Particularly, in the present invention, the information generating unit 240 identifies the kind of the pest insect to be contacted to the lightning insecting unit 210 according to the magnitude of the signal change (the estimated current value) sensed by the sensor unit 220 , And the insecticide counting information may be generated by using the information on the counted number of times of insect pest counting. For example, the insecticide counting information generated by the information generating means 240 may include information corresponding to the number of sensed senses recorded by each size of the insect pests (large, medium, and small).

The information generation means 240 may visualize the generated insecticidal coefficient information through a display tool (e.g., FND: Flexible Numeric Display).

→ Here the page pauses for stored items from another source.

Definition session_needs_touch (now : Z) (session : SessionRow) : bool :=
  match date_parse (s_last_seen_at session) with
  | Some lastSeen =>
    let elapsed := now - lastSeen in (SESSION_TOUCH_INTERVAL_MS <=? elapsed) || (elapsed <? 0)
  | None => true
  end.

Definition authenticateSession (w : World) (sessionId : option jstring) (touch : bool) (db : MetadataDb)
    : outcome (UserRow * SessionRow) :=
  match sessionId with
  | None | Some [] => (Throw unauthenticated, db)
  | Some sessionId =>
    if negb touch then (select_session (w_now w 0) sessionId db, db) else
    readOrMutate w (select_session (w_now w 0) sessionId)
      (λ '(_, session), session_needs_touch (w_now w 1) session)
      (λ db,
        '(user, session) ← select_session (w_now w 2) sessionId db;
        let now := w_now w 3 in
        let touched := λ session, set_s_idle_expires_at (to_iso (now + SESSION_IDLE_TTL_MS))
                                   (set_s_last_seen_at (to_iso now) session) in
        let db := set_db_sessions (update_first (has_session_id sessionId) touched (db_sessions db)) db in
        Ok ((user, touched session), db)) db
  end.

Definition logout (w : World) (sessionId : option jstring) (db : MetadataDb) : outcome unit :=
  match sessionId with
  | None | Some [] => (Ok (), db)
  | Some sessionId => run w (λ db,
      Ok ((), set_db_sessions (update_first (has_session_id sessionId)
                (set_s_revoked_at (Some (nowIso w 0))) (db_sessions db)) db)) db
  end.

(** The header is a string, a list of strings or absent. *)
Definition requireCsrf (session : SessionRow) (header : option (jstring + list jstring)) : result unit :=
  let actual := match header with
                | None => None | Some (inl s) => Some s | Some (inr l) => head l end in
  if otruthy actual && oeqb actual (Some (s_csrf_token session)) then Ok ()
  else Throw (AuthError 403 "csrf_required" "A valid CSRF token is required." []).

Definition requireRecentAuth (now : Z) (session : SessionRow) : result unit :=
  match date_parse (s_recent_auth_at session) with
  | Some t => if RECENT_AUTH_MS <? now - t
              then Throw (AuthError 403 "recent_auth_required" "Recent authentication is required." [])
              else Ok ()
  | None => Ok ()
  end.

Record AuthenticatedDevice := mk_auth_device {
  ad_user : UserRow; ad_vault : VaultRow; ad_device : DeviceRow; ad_token : TokenRow
}.

Definition device_token_hash (lookupPrefix hash : jstring) (token : TokenRow) : bool :=
  bool_decide (t_kind token = TokDevice) && (t_lookup_prefix token =s? lookupPrefix)
  && (t_token_hash token =s? hash).

(** [expectedVaultId !== null && id !== expectedVaultId]. *)
Definition unexpected_vault (expectedVaultId id : option jstring) : bool :=
  match expectedVaultId with Some v => negb (oeqb id (Some v)) | None => false end.

Definition select_device (lookupPrefix hash : jstring) (expectedVaultId : option jstring) (db : MetadataDb)
    : result AuthenticatedDevice :=
  match find_row (device_token_hash lookupPrefix hash) (db_tokens db) with
  | None => Throw not_found
  | Some row =>
    if otruthy (t_revoked_at row) || negb (otruthy (t_device_id row))
       || unexpected_vault expectedVaultId (t_vault_id row)
    then Throw not_found else
    match find_row (has_user_id (t_user_id row)) (db_users db),
          find_row (λ vault, oeqb (Some (v_vault_id vault)) (t_vault_id row)) (db_vaults db),
          find_row (λ device, oeqb (Some (d_device_id device)) (t_device_id row)) (db_devices db) with
    | Some user, Some vault, Some device =>
      if u_disabled user || bool_decide (v_status vault = VDeleting)
         || unexpected_vault expectedVaultId (Some (v_vault_id vault))
         || negb (v_owner_user_id vault =s? u_user_id user)
         || otruthy (d_revoked_at device)
         || negb (d_vault_id device =s? v_vault_id vault) || negb (d_user_id device =s? u_user_id user)
      then Throw not_found
      else Ok (mk_auth_device user vault device row)
    | _, _, _ => Throw not_found
    end
  end.

Definition device_needs_touch (now : Z) (device : DeviceRow) : bool :=
  match date_parse (default [] (d_last_seen_at device)) with
  | Some lastSeen => DEVICE_LAST_SEEN_INTERVAL_MS <=? now - lastSeen
  | None => true
  end.

Definition authenticateDeviceToken (w : World) (authorizationHeader : option jstring)
    (expectedVaultId : option jstring) (db : MetadataDb) : outcome AuthenticatedDevice :=
  match parseBearer authorizationHeader with
  | Throw e => (Throw e, db)
  | Ok token =>
    let '(lookupPrefix, hash) := hashToken token in
    readOrMutate w (select_device lookupPrefix hash expectedVaultId)
      (λ authenticated, device_needs_touch (w_now w 0) (ad_device authenticated))
      (λ db,
        authenticated ← select_device lookupPrefix hash expectedVaultId db;
        let id := d_device_id (ad_device authenticated) in
        let db := set_db_devices (update_first (λ device, d_device_id device =s? id)
                    (set_d_last_seen_at (Some (nowIso w 1))) (db_devices db)) db in
        (* [authenticated] refers to the rows of the clone, so it sees the update *)
        Ok (mk_auth_device (ad_user authenticated) (ad_vault authenticated)
              (set_d_last_seen_at (Some (nowIso w 1)) (ad_device authenticated)) (ad_token authenticated), db)) db
  end.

In the display of the insecticide counting information, the information generating means 240 reads 1) the cumulative number of sensations from the memory 235 at predetermined time intervals, generates insecticide count information, and displays the generated insecticide count information through a display tool Or 2) generate insecticide count information in real time as the number of senses increases in the memory 235, and visualize the insecticide count information through a display tool.

In particular, when a plurality of lightning insecticidal means 210 are installed at different locations, the information generation means 240 may generate the insecticidal information including information on the number of sensed counts during a predetermined period for each lightning pest control means . Accordingly, according to the present invention, it is possible to allow the control manager to accurately and quickly grasp the status of pest insects in each region where the pest insect lamp is installed and operated, and to identify the inflow path of the pest insect early, The efficiency of the operation can be improved.

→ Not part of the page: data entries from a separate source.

(** Under explicit creation what is present was there or created by name. *)
Lemma explicit_elem l S x :
  explicit_creations S l → x ∈ fold_left apply_intent l S →
  (x ∈ S ∧ spared l x) ∨ ∃ l1 l2, l = l1 ++ mk_intent DirCreate x :: l2 ∧ spared l2 x
                                  ∧ mk_intent DirCreate x ∉ l2.
Proof.
  induction l as [|j l IH] using rev_ind; intros Hex.
  - cbn. left. split; [done|]. intros i Hi. by apply not_elem_of_nil in Hi.
  - rewrite fold_left_app. cbn [fold_left]. rewrite apply_intent_elem. intros Hx.
    assert (x ∈ fold_left apply_intent l S → spared [j] x → mk_intent DirCreate x ≠ j →
      (x ∈ S ∧ spared (l ++ [j]) x) ∨ ∃ l1 l2, l ++ [j] = l1 ++ mk_intent DirCreate x :: l2
        ∧ spared l2 x ∧ mk_intent DirCreate x ∉ l2) as Hkeep.
    { intros Hin Hsp Hne. destruct (IH (explicit_creations_prefix _ _ _ Hex) Hin) as [[? ?]|(l1 & l2 & -> & ? & ?)].
      - left. by rewrite spared_app.
      - right. exists l1, (l2 ++ [j]). rewrite <- app_assoc, spared_app, not_elem_of_app.
        split; [done|]. split; [done|]. split; [done|]. by intros ?%list_elem_of_singleton. }
    destruct j as [[] p]; cbn in Hx.
    + destruct (decide (p = x)) as [->|Hne].
      { right. exists l, []. split; [done|]. split; [|apply not_elem_of_nil].
        intros i Hi. by apply not_elem_of_nil in Hi. }
      apply Hkeep; [|by intros i ->%list_elem_of_singleton|congruence].
      destruct Hx as [?|Hc]; [done|]. apply covers_spec in Hc as [?|Hb]; [done|].
      by apply (Hex l (mk_intent DirCreate p) []).
    + destruct Hx as [Hx Hc]. apply Hkeep; [done| |done]. by intros i ->%list_elem_of_singleton.
Qed.

(** The last delete that covers a path. *)
Lemma last_delete l x :
  ¬ spared l x → ∃ l1 q l2, l = l1 ++ q :: l2 ∧ in_op q = DirDelete ∧ covers (in_path q) x = true ∧ spared l2 x.
Proof.
  induction l as [|j l IH] using rev_ind; intros Hn.
  - destruct Hn. intros i Hi. by apply not_elem_of_nil in Hi.
  - destruct (is_delete (in_op j) && covers (in_path j) x) eqn:E.
    + apply andb_true_iff in E as [E1 E2]. exists l, j, []. split; [done|].
      split; [by destruct (in_op j)|]. split; [done|]. intros i Hi. by apply not_elem_of_nil in Hi.
    + assert (spared [j] x) as Hj.
      { intros i ->%list_elem_of_singleton Hd. by rewrite Hd in E. }
      destruct IH as (l1 & q & l2 & -> & ? & ? & ?).
      { intros Hs. apply Hn. by rewrite spared_app. }
      exists l1, q, (l2 ++ [j]). rewrite <- app_assoc, spared_app. done.
Qed.

Lemma compact_same_set S l :
  prefix_closed S → explicit_creations S l → no_recreation l →
  same_set (fold_left apply_intent (compactDirectoryIntents l) S) (fold_left apply_intent l S).
Proof.
  intros HS Hex Hre x. split.
  - rewrite (apply_intents_elem (compactDirectoryIntents l)).
    intros [[Hx Hsp]|(c1 & i & c2 & Hc & Hi & Hcov & Hsp)].
    + (* an old path no surviving delete covers *)
      destruct (decide (x ∈ fold_left apply_intent l S)) as [|Hno]; [done|]. exfalso.
      assert (¬ spared l x) as (l1 & q & l2 & -> & Hq & Hqx & Hl2)%last_delete.
      { intros Hs. apply Hno, apply_intents_elem. by left. }
      assert (q ∈ compactDirectoryIntents (l1 ++ q :: l2)) as Hqc.
      { apply compact_elem. exists l1, l2. split; [done|]. intros j Hj. split.
        - intros Hp. destruct (in_op j) eqn:Ej.
          + apply list_elem_of_split in Hj as (a & b & ->). by apply (Hre l1 q a j b).
          + specialize (Hl2 j Hj Ej). by rewrite Hp, Hqx in Hl2.
        - intros Ej. apply not_true_iff_false. intros Hc. specialize (Hl2 j Hj Ej).
          by rewrite (covers_trans _ _ _ Hc Hqx) in Hl2. }
      specialize (Hsp q Hqc Hq). by rewrite Hqx in Hsp.
    + (* created, or implied by a creation that survives *)
      assert (i ∈ compactDirectoryIntents l) as (l1 & l2 & -> & Hsv)%compact_elem.
      { rewrite Hc, elem_of_app, elem_of_cons. auto. }
      assert (in_path i ∈ fold_left apply_intent (l1 ++ i :: l2) S) as Hin.
      { apply apply_intents_elem. right. exists l1, i, l2. split; [done|]. split; [done|].
        split; [done|]. intros j Hj Hd. by apply (Hsv j Hj). }
      apply covers_spec in Hcov as [<-|Hb]; [done|].
      eapply (apply_intents_prefix_closed (l1 ++ i :: l2) S HS); eauto.
  - intros [[Hx Hsp]|(l1 & l2 & -> & Hsp & Hlast)]%explicit_elem; [| |done].
    + apply apply_intents_elem. left. split; [done|]. intros i Hi. by apply Hsp, compact_subset.
    + apply apply_intents_elem. right.
      assert (mk_intent DirCreate x ∈ compactDirectoryIntents (l1 ++ mk_intent DirCreate x :: l2)) as Hin.
      { apply compact_elem. exists l1, l2. split; [done|]. intros j Hj. split; [|intros Hd; by apply Hsp].
        intros Hp. destruct j as [[] p]; cbn in Hp; subst p; [done|].
        specialize (Hsp _ Hj eq_refl). by rewrite covers_refl in Hsp. }
      apply list_elem_of_split in Hin as (c1 & c2 & Hc).
      exists c1, (mk_intent DirCreate x), c2. split; [done|]. split; [done|]. split; [done|].
      intros j Hj Hd. apply not_true_iff_false. intros [Heq|Hb]%covers_spec.
      * assert (mk_intent DirCreate x = j) as <-; [|done].
        eapply compact_path_unique; [| |by cbn]; rewrite Hc, elem_of_app, elem_of_cons; auto.
      * pose proof (compact_parent_first _ _ _ _ _ Hc Hj) as Hf. cbn in Hf. congruence.
Qed.

(** *** The delta between two snapshots *)

Lemma deleted_paths_elem prev cur p :
  p ∈ deleted_paths prev cur ↔
  p ∈ prev ∧ p ∉ cur ∧ ∀ c, c ∈ prev → c ∉ cur → below c p = false.
Proof.
  unfold deleted_paths. rewrite !filter_elem, !negb_true_iff, jmem_not_elem.
  assert (existsb (λ candidate, negb (candidate =s? p) && below candidate p && negb (jmem candidate cur)) prev = false
          ↔ ∀ c, c ∈ prev → c ∉ cur → below c p = false) as ->.
  - rewrite <- not_true_iff_false, existsb_exists. split.
    + intros H c Hc Hn. apply not_true_iff_false. intros Hb. apply H. exists c.
      rewrite <- list_elem_of_In. split; [done|]. rewrite Hb, (proj2 (jmem_not_elem _ _) Hn).
      destruct (jeqb_spec c p) as [->|]; [|done]. by rewrite below_irrefl in Hb.
    + intros H (c & Hc & Ht). rewrite <- list_elem_of_In in Hc. split_tests.
      match goal with H1 : jmem c cur = false |- _ => apply jmem_not_elem in H1; rewrite (H c Hc H1) in * end.
      done.
  - tauto.
Qed.

Lemma created_paths_elem prev cur p : p ∈ created_paths prev cur ↔ p ∈ cur ∧ p ∉ prev.
Proof. unfold created_paths. by rewrite filter_elem, negb_true_iff, jmem_not_elem. Qed.

(** Every removed path lies under a removed path that is reported. *)
Lemma deleted_paths_cover prev cur p :
  p ∈ prev → p ∉ cur → ∃ d, d ∈ deleted_paths prev cur ∧ covers d p = true.
Proof.
  remember (length p) as n eqn:Hn. revert p Hn.
  induction (Nat.lt_wf_0 n) as [n _ IH]; intros p -> Hp Hc.
  destruct (existsb (λ c, below c p && negb (jmem c cur)) prev) eqn:E.
  - apply existsb_exists in E as (c & Hin & Ht). rewrite <- list_elem_of_In in Hin. split_tests.
    match goal with H : jmem c cur = false |- _ => apply jmem_not_elem in H end.
    destruct (IH (length c) (below_length c p ltac:(done)) c eq_refl) as (d & Hd & Hdc); [done..|].
    exists d. split; [done|]. eapply covers_trans; [done|]. apply covers_spec. by right.
  - exists p. split; [|apply covers_refl]. apply deleted_paths_elem. split; [done|]. split; [done|].
    intros c Hcp Hcn. apply not_true_iff_false. intros Hb.
    apply not_true_iff_false in E. apply E, existsb_exists. exists c. rewrite <- list_elem_of_In.
    by rewrite Hb, (proj2 (jmem_not_elem _ _) Hcn).
Qed.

Hereinafter, the operation flow of the insect counting apparatus 200 according to the embodiment of the present invention will be described in detail.

4 is a flowchart illustrating a method of insect counting using a current sensor according to an embodiment of the present invention.

The insect counting method of the present invention is performed by the insect counting apparatus 200 described above.

First, the insecticidal counting device 200 charges the insect pest contacted by the lightning insecting means 210 (S410). This step S410 is a process for attracting the pest insect using the UV rays preferred by the pest insect and electrostatically attracting the attracted insect pest by the high voltage discharge principle. The lightning pest control unit 210 may be implemented as a lightning pest that emits UV rays of the peak wavelength of 352 nm, which is preferred by the pest insect, to the attracting medium for the pest.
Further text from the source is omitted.